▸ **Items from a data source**
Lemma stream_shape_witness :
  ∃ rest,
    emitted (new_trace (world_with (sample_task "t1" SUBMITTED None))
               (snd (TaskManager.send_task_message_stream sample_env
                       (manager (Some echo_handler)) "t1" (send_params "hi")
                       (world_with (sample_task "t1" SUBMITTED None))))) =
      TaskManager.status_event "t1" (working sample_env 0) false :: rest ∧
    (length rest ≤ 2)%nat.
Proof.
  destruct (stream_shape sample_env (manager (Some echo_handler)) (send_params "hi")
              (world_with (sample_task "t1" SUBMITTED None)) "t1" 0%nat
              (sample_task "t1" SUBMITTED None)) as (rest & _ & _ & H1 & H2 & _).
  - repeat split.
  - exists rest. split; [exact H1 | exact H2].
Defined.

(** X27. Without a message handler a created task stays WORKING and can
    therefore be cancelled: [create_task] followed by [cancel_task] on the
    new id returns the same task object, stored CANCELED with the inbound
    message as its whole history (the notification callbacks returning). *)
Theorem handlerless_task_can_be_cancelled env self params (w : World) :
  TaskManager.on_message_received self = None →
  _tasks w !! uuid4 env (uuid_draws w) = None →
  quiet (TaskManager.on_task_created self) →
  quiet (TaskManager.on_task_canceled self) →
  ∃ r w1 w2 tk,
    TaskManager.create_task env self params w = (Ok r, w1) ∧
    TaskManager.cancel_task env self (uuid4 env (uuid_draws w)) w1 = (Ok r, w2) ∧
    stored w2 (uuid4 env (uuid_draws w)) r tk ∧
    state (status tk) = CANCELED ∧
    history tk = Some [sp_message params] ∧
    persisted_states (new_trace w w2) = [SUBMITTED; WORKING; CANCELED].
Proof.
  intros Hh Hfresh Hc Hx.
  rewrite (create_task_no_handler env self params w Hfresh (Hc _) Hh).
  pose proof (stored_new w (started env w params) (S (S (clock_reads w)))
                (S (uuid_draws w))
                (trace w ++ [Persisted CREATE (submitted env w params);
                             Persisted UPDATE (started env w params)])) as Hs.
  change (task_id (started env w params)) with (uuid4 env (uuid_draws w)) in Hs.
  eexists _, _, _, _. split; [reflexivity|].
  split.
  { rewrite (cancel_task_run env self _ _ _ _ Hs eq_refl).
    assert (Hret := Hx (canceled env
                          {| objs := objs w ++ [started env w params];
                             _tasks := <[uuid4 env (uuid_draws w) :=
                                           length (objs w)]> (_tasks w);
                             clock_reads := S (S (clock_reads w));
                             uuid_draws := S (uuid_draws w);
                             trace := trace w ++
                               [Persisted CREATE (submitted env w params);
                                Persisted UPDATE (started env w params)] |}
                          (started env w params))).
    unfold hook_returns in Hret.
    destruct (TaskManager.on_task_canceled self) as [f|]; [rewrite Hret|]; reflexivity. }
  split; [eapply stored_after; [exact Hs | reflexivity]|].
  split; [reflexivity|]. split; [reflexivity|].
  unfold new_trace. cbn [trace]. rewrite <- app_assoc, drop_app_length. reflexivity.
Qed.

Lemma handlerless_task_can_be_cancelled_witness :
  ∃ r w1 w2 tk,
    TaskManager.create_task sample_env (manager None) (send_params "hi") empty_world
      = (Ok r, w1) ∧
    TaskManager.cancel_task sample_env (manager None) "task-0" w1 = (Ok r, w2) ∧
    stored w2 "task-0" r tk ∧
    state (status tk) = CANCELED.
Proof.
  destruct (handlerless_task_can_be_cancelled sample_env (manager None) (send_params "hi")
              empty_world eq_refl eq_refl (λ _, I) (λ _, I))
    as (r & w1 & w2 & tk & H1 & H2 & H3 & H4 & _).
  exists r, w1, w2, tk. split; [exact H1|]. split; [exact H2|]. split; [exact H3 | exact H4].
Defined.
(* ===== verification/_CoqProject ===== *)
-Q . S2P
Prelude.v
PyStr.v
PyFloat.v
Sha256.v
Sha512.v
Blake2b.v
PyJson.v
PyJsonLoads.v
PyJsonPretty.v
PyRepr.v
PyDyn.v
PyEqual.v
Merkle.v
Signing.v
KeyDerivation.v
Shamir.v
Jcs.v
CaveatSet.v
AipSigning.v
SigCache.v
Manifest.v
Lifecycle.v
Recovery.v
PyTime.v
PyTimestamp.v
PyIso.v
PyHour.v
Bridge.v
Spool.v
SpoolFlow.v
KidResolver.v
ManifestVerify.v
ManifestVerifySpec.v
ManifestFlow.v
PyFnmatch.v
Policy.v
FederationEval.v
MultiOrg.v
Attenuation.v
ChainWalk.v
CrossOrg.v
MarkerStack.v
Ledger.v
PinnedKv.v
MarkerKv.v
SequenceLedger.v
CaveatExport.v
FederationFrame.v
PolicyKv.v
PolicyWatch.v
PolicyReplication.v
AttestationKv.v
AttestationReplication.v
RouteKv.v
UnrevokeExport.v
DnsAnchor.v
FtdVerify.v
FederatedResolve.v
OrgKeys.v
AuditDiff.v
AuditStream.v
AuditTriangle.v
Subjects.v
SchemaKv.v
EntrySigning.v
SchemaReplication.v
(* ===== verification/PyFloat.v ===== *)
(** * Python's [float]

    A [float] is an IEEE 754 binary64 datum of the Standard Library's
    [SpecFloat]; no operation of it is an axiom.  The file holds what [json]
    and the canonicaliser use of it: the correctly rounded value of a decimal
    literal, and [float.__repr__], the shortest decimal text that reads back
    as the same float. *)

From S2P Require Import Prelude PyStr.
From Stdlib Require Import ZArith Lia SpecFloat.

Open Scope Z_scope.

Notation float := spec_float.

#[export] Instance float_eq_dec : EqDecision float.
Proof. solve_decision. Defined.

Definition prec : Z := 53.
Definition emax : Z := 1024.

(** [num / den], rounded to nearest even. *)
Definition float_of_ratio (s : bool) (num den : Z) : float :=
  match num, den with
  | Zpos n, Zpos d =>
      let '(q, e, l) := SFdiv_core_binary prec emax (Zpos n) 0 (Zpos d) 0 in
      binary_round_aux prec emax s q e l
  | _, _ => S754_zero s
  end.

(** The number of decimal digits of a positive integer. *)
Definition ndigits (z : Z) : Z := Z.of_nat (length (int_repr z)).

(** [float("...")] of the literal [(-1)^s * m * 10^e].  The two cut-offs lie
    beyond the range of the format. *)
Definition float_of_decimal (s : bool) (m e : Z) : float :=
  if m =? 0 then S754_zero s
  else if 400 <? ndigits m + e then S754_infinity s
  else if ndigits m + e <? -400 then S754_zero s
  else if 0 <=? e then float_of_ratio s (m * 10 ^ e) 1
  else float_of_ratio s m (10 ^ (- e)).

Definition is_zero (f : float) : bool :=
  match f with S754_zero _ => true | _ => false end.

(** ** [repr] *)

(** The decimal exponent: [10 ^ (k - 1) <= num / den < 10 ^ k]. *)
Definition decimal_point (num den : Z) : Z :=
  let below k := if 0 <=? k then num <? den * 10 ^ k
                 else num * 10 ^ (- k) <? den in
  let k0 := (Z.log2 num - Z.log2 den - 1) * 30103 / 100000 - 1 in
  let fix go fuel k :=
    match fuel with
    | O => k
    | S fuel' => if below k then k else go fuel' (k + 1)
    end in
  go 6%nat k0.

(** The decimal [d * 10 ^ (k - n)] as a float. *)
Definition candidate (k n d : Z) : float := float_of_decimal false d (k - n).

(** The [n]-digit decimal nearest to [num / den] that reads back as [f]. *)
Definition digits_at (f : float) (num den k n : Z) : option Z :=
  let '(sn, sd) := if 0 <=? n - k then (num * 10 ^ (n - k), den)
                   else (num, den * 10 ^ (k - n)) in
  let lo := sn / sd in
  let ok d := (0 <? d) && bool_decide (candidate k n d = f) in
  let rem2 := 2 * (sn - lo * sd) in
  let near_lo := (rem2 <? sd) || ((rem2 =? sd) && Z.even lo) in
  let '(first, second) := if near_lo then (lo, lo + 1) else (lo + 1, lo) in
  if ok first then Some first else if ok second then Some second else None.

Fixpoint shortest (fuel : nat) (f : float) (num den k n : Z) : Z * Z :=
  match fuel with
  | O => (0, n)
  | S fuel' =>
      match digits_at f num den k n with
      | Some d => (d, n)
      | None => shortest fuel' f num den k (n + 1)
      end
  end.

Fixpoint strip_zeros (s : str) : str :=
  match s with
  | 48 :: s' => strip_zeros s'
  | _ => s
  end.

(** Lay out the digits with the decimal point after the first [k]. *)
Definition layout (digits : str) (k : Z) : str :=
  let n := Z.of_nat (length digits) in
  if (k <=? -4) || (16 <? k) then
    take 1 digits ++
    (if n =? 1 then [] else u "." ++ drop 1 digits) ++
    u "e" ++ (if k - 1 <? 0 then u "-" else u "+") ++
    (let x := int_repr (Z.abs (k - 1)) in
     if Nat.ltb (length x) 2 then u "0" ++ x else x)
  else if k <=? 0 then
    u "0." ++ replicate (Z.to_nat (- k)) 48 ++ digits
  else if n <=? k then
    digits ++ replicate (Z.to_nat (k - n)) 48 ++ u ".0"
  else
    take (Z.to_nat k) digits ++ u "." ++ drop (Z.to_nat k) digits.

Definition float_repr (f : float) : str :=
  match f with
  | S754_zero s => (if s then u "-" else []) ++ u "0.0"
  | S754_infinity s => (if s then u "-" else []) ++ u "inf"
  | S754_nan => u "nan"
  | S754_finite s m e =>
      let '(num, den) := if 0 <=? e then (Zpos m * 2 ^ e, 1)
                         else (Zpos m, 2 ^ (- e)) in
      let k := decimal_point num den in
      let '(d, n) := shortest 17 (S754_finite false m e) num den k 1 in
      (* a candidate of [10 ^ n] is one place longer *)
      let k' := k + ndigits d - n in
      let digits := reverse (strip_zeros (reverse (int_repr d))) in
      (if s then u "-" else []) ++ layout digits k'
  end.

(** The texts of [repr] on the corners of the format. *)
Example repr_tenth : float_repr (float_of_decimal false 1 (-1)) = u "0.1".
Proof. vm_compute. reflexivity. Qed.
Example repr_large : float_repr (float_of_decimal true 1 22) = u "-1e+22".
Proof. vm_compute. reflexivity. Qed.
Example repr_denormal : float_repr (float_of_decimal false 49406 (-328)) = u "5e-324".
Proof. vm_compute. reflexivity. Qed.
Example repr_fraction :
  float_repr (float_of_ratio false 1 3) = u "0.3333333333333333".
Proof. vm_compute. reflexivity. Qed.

▸ **Exercise aim**
Filter the entries down to the lines that include the string "history".

▸ **The answer**
    message as its whole history (the notification callbacks returning). *)
    history tk = Some [sp_message params] ∧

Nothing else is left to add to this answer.